(** * anyrouter_proxy: a shallow embedding of [app.py]

    The development follows the source file top to bottom:

    - [Py]       the few Python primitives the program relies on (string
                 search, [int(s, 16)], [hex], [sorted], exceptions);
    - [Solver]   [solve_acw_challenge], the WAF cookie solver;
    - [Sha256]   [hashlib.sha256(..).hexdigest()], needed by [_key_id];
    - [Json]     JSON values, [json.dumps] with compact separators;
    - [Cooldown] the cooldown store, the pending buffer and the key usage
                 counter (module level dictionaries of [app.py]);
    - [Rewriter] [process_request_body];
    - [Engine]   [RetryContext] and the retry loops of [proxy];
    - [WafCookies], [Rotation], [Headers]  the cache of WAF cookies
                 ([fetch_waf_cookie]), the rotation indices
                 ([get_next_url], [get_next_api_key], [reset_indices])
                 and the two header filters.

    Python [str] values are modelled as [string] holding the UTF-8 bytes
    of the text (a surrogate code point in its three-byte form, see
    [Rewriter.encode_utf8]); dictionaries that are only looked up and
    updated are [gmap]s. *)

From Stdlib Require Import ZArith NArith QArith Lqa Ascii String List Bool.
From Stdlib Require Import Sorting.Sorted Sorting.Permutation.
From stdpp Require Import base tactics option list strings pretty gmap fin_maps.

Local Open Scope string_scope.
Local Open Scope list_scope.

(* ===================================================================== *)
(** * Python primitives                                                   *)
(* ===================================================================== *)

Module Py.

What needs to be done:
Say how many lines in the listing above include "Local". Give nothing but the number.

Solution below:
2